Lemma drop_span_reference_spec w sp rest l :
  owned (spans w) (sp :: rest) → owned (tracers w) (l ++ members tracer_ (objects (spans w))) →
  ∃ ts s,
    drop_span_reference sp w = Some (MkNoopWorld ts s (tracer_handles w) (span_handles w) (noop_span w) (unowned w)) ∧
    owned s rest ∧ owned ts (l ++ members tracer_ (objects s)) ∧
    (∀ x, x ∈ rest → objects s !! x = objects (spans w) !! x) ∧
    (∀ t, objects (tracers w) !! t = None → objects ts !! t = None).
Proof.
  intros Hs Ht. unfold drop_span_reference. destruct (owned_unshare _ _ _ Hs) as (s & x & Hx & Hs' & [(Hin & -> & Ho)|(Hout & -> & Ho)]); cbn [mbind option_bind].
  - exists (tracers w), s. rewrite Ho. by split_and!.
  - rewrite (members_delete tracer_ _ sp x Hx), <-Ho in Ht.
    assert (Ht' : owned (tracers w) (tracer_ x :: l ++ members tracer_ (objects s))) by (eapply owned_proper, Ht; by rewrite Permutation_middle).
    assert (Hkeep : ∀ x', x' ∈ rest → objects s !! x' = objects (spans w) !! x')
      by (intros x' Hx'; rewrite Ho; apply lookup_delete_ne; by intros <-).
    destruct (owned_unshare _ _ _ Ht') as (ts & [] & _ & Hts & [(_ & -> & Hto)|(_ & -> & Hto)]); cbn [mbind option_bind]; exists ts, s;
      (split_and!; [done..|]); intros t Ht0; rewrite Hto; [done|]. by rewrite lookup_delete_None; right.
Qed.
(* ===== verification/SpanExport.v ===== *)
(** * Exporting spans

    sdk/trace/exporter.h as an interface, simple_processor.h over it, and the in-memory exporter
    of exporters/memory/in_memory_span_exporter.h and in_memory_data.h.

    The ring buffer behind the in-memory data is the bounded queue that file CircularBuffer
    proves it to be; here it is used by one thread.  The exporter of a simple processor is not
    null: the class dereferences it without a test wherever it matters. *)
From S2P Require Export SpanProcessors.

Inductive ExportResult := kSuccess | kFailure.

Class SpanExporter (E R : Type) := {
  exporter_MakeRecordable : E → E * option R;
  Export : E → list (option R) → E * ExportResult;
  exporter_ForceFlush : E → Z → E * bool;
  exporter_Shutdown : E → Z → E * bool;
}.

(** ** SimpleSpanProcessor *)
Section simple.
Context {E R : Type} `{SpanExporter E R}.

Record SimpleSpanProcessor := MkSimple {
  exporter_ : E;
  shutdown_latch_ : bool;
}.

Definition Simple_new (exporter : E) : SimpleSpanProcessor := MkSimple exporter false.

Definition Simple_MakeRecordable (p : SimpleSpanProcessor) : SimpleSpanProcessor * option R :=
  let '(e, r) := exporter_MakeRecordable (exporter_ p) in (MkSimple e (shutdown_latch_ p), r).

Definition Simple_OnStart (p : SimpleSpanProcessor) (span : R) (parent_context : SpanContext) : SimpleSpanProcessor * R := (p, span).

(** A batch of one; what the exporter answers is dropped. *)
Definition Simple_OnEnd (p : SimpleSpanProcessor) (span : R) : SimpleSpanProcessor :=
  let '(e, _) := Export (exporter_ p) [Some span] in MkSimple e (shutdown_latch_ p).

Definition Simple_ForceFlush (p : SimpleSpanProcessor) (timeout : Z) : SimpleSpanProcessor * bool :=
  let '(e, b) := exporter_ForceFlush (R := R) (exporter_ p) timeout in (MkSimple e (shutdown_latch_ p), b).

(** [test_and_set] of the latch. *)
Definition Simple_Shutdown (p : SimpleSpanProcessor) (timeout : Z) : SimpleSpanProcessor * bool :=
  if negb (shutdown_latch_ p) then
    let '(e, b) := exporter_Shutdown (R := R) (exporter_ p) timeout in (MkSimple e true, b)
  else (p, true).

#[export] Instance Simple_SpanProcessor : SpanProcessor SimpleSpanProcessor R := {
  MakeRecordable := Simple_MakeRecordable;
  OnStart := Simple_OnStart;
  OnEnd := Simple_OnEnd;
  ForceFlush := Simple_ForceFlush;
  Shutdown := Simple_Shutdown;
}.
End simple.
Arguments SimpleSpanProcessor : clear implicits.

(** ** The in-memory exporter *)

Definition MAX_BUFFER_SIZE : nat := 100.

(** A ring buffer as the queue it is, with its bound. *)
Record InMemoryData (T : Type) := MkInMemoryData { max_size : nat; queued : list T }.
Arguments MkInMemoryData {T}.
Arguments max_size {T}.
Arguments queued {T}.

(** An object that finds the buffer full is dropped. *)
Definition InMemory_Add {T} (d : InMemoryData T) (x : T) : InMemoryData T :=
  if length (queued d) <? max_size d then MkInMemoryData (max_size d) (queued d ++ [x]) else d.

(** Everything, leaving the buffer empty. *)
Definition InMemory_Get {T} (d : InMemoryData T) : InMemoryData T * list T := (MkInMemoryData (max_size d) [], queued d).

Record InMemorySpanExporter := MkInMemory {
  data_ : InMemoryData SpanData;
  is_shutdown_ : bool;
}.

Definition InMemory_new (buffer_size : nat) : InMemorySpanExporter := MkInMemory (MkInMemoryData buffer_size []) false.

Definition InMemory_MakeRecordable (e : InMemorySpanExporter) : InMemorySpanExporter * option SpanData := (e, Some SpanData_new).

Definition InMemory_Export (e : InMemorySpanExporter) (recordables : list (option SpanData)) : InMemorySpanExporter * ExportResult :=
  if is_shutdown_ e then (e, kFailure)
  else
    (MkInMemory (foldl (λ d r, match r with Some span => InMemory_Add d span | None => d end) (data_ e) recordables)
       (is_shutdown_ e), kSuccess).

Definition InMemory_ForceFlush (e : InMemorySpanExporter) (timeout : Z) : InMemorySpanExporter * bool := (e, true).
Definition InMemory_Shutdown (e : InMemorySpanExporter) (timeout : Z) : InMemorySpanExporter * bool :=
  (MkInMemory (data_ e) true, true).

#[export] Instance InMemory_SpanExporter : SpanExporter InMemorySpanExporter SpanData := {
  exporter_MakeRecordable := InMemory_MakeRecordable;
  Export := InMemory_Export;
  exporter_ForceFlush := InMemory_ForceFlush;
  exporter_Shutdown := InMemory_Shutdown;
}.

(** ** From a span to the memory *)

Lemma InMemory_Add_take {T} n (l : list T) x : InMemory_Add (MkInMemoryData n (take n l)) x = MkInMemoryData n (take n (l ++ [x])).
Proof.
  unfold InMemory_Add. cbn [queued max_size]. rewrite length_take. destruct (Nat.ltb_spec (n `min` length l) n) as [Hlt|Hge].
  - rewrite !take_ge; [done|rewrite length_app; simpl; lia|lia].
  - rewrite take_app_le by lia. done.
Qed.

(** What spans record: the data of those that have ended, in the order they ended. *)
Definition recorded_event (w : Tracing (list SpanData) SpanData) (e : span_event) : Tracing (list SpanData) SpanData :=
  match e with
  | SpanStarts _ => MkTracing (processor_ w) (<[started w := SpanData_new]> (live w)) (S (started w))
  | SpanRecords h c => MkTracing (processor_ w) (alter (λ d, record d c) h (live w)) (started w)
  | SpanEnds h =>
      match live w !! h with
      | Some d => MkTracing (processor_ w ++ [d]) (delete h (live w)) (started w)
      | None => w
      end
  end.

Definition recorded (es : list span_event) : list SpanData := processor_ (foldl recorded_event (MkTracing [] ∅ 0) es).

Definition in_memory (n : nat) (latch : bool) (l : list SpanData) : SimpleSpanProcessor InMemorySpanExporter :=
  MkSimple (MkInMemory (MkInMemoryData n (take n l)) false) latch.

Lemma simple_event n latch (w : Tracing (list SpanData) SpanData) e :
  event1 (MkTracing (in_memory n latch (processor_ w)) (live w) (started w)) e =
    MkTracing (in_memory n latch (processor_ (recorded_event w e))) (live (recorded_event w e)) (started (recorded_event w e)).
Proof.
  destruct e as [ctx|h c|h]; [done..|]. cbn [event1 recorded_event live]. destruct (live w !! h) as [d|]; [|done].
  cbn [OnEnd Simple_SpanProcessor processor_ live started]. unfold Simple_OnEnd, in_memory.
  cbn [Export InMemory_SpanExporter exporter_ shutdown_latch_]. unfold InMemory_Export.
  cbn [is_shutdown_ data_ foldl exporter_ shutdown_latch_]. by rewrite InMemory_Add_take.
Qed.

Lemma simple_spans es n latch :
  spans1 (R := SpanData) es (in_memory n latch []) = in_memory n latch (recorded es).
Proof.
  unfold spans1, recorded.
  assert (H : ∀ w : Tracing (list SpanData) SpanData,
    foldl event1 (MkTracing (in_memory n latch (processor_ w)) (live w) (started w)) es =
    let w' := foldl recorded_event w es in MkTracing (in_memory n latch (processor_ w')) (live w') (started w')).
  { induction es as [|e es IH]; intros w; [done|]. cbn [foldl]. by rewrite simple_event, IH. }
  specialize (H (MkTracing [] ∅ 0)). cbn [processor_ live started] in H. by rewrite H.
Qed.

(** C27: Any number of simple processors with in-memory exporters behind one list, and spans one after the other or
    overlapping: each exporter ends up with what was recorded of the spans, one span data per span in the order the
    spans ended, up to its own capacity - the rest is dropped without a trace.  [OnEnd] exports each span:
    the comment of the class calls it a no-op. *)
Theorem spans_reach_memory (objects : gmap positive (SimpleSpanProcessor InMemorySpanExporter)) ps es :
  NoDup (omap id ps) →
  (∀ a, a ∈ omap id ps → ∃ n, objects !! a = Some (Simple_new (InMemory_new n))) →
  ∃ s1 w, MultiSpanProcessor_new objects ps = Some s1 ∧ multi_spans (R := SpanData) s1 es = Some w ∧
    ∀ a n, a ∈ omap id ps → objects !! a = Some (Simple_new (InMemory_new n)) →
      ∃ p, processors (processor_ w) !! a = Some p ∧ (InMemory_Get (data_ (exporter_ p))).2 = take n (recorded es).
Proof.
  intros Hn Hobj. destruct (AddProcessors_spec _ [] [] ps (dll_empty objects)) as (s1 & ns & Hnew & Hs1 & Hp1 & _).
  rewrite app_nil_l in Hs1. assert (Hobj1 : Forall (λ a, is_Some (processors s1 !! a)) (omap id ps)).
  { rewrite Hp1. apply list.Forall_forall. intros a Ha. destruct (Hobj a Ha) as [n Hn']. by eexists. }
  destruct (multi_spans_spec (R := SpanData) es s1 ns (omap id ps) Hs1 Hn Hobj1) as (w & Hrun & _ & _ & Hl); [by eexists|].
  exists s1, w. split; [done|]. split; [done|]. intros a n Ha Ho. specialize (Hl a). rewrite decide_True, Hp1 in Hl by done.
  cbn [processors Multi_empty] in Hl. rewrite Ho in Hl. cbn [fmap option_fmap option_map] in Hl. eexists. split; [exact Hl|].
  pose proof (simple_spans es n false) as Hsp. unfold in_memory in Hsp. rewrite take_nil in Hsp.
  change (Simple_new (InMemory_new n)) with (MkSimple (MkInMemory (MkInMemoryData n []) false) false). by rewrite Hsp.
Qed.

(** The span that starts first ends last; a third never ends. *)
Definition example_spans : list span_event :=
  [SpanStarts GetInvalid; SpanRecords 0 (SetName (B "outer")); SpanStarts GetInvalid; SpanRecords 1 (SetName (B "inner"));
   SpanRecords 0 (SetStatus kOk []); SpanStarts GetInvalid; SpanEnds 1; SpanEnds 0].

Lemma spans_reach_memory_witness :
  let objects : gmap positive (SimpleSpanProcessor InMemorySpanExporter) :=
    {[3%positive := Simple_new (InMemory_new 1); 4%positive := Simple_new (InMemory_new MAX_BUFFER_SIZE)]} in
  ∃ s1 w, MultiSpanProcessor_new objects [Some 4%positive; Some 3%positive] = Some s1 ∧ multi_spans (R := SpanData) s1 example_spans = Some w ∧
    ∃ p q, processors (processor_ w) !! 3%positive = Some p ∧ name_ <$> queued (data_ (exporter_ p)) = [B "inner"] ∧
           processors (processor_ w) !! 4%positive = Some q ∧ name_ <$> queued (data_ (exporter_ q)) = [B "inner"; B "outer"].
Proof.
  cbv zeta. set (objects := {[_ := _; _ := _]}).
  destruct (spans_reach_memory objects [Some 4%positive; Some 3%positive] example_spans) as (s1 & s2 & H1 & H2 & H).
  - apply (bool_decide_unpack (NoDup _)). vm_compute. exact I.
  - intros a. cbn. intros [->|[->|[]%elem_of_nil]%elem_of_cons]%elem_of_cons; by eexists.
  - exists s1, s2. split; [exact H1|]. split; [exact H2|].
    destruct (H 3%positive 1) as (p & Hp & Hq); [right; left|reflexivity|].
    destruct (H 4%positive MAX_BUFFER_SIZE) as (q & Hp' & Hq'); [left|reflexivity|].
    exists p, q. split; [exact Hp|]. split; [cbn [InMemory_Get snd] in Hq; rewrite Hq; reflexivity|].
    split; [exact Hp'|]. cbn [InMemory_Get snd] in Hq'. rewrite Hq'. reflexivity.
Defined.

Exercise prompt: Find the word "SpanEnds" in the listing and copy each line that contains it.

Result:
  | SpanEnds h =>
   SpanRecords 0 (SetStatus kOk []); SpanStarts GetInvalid; SpanEnds 1; SpanEnds 0].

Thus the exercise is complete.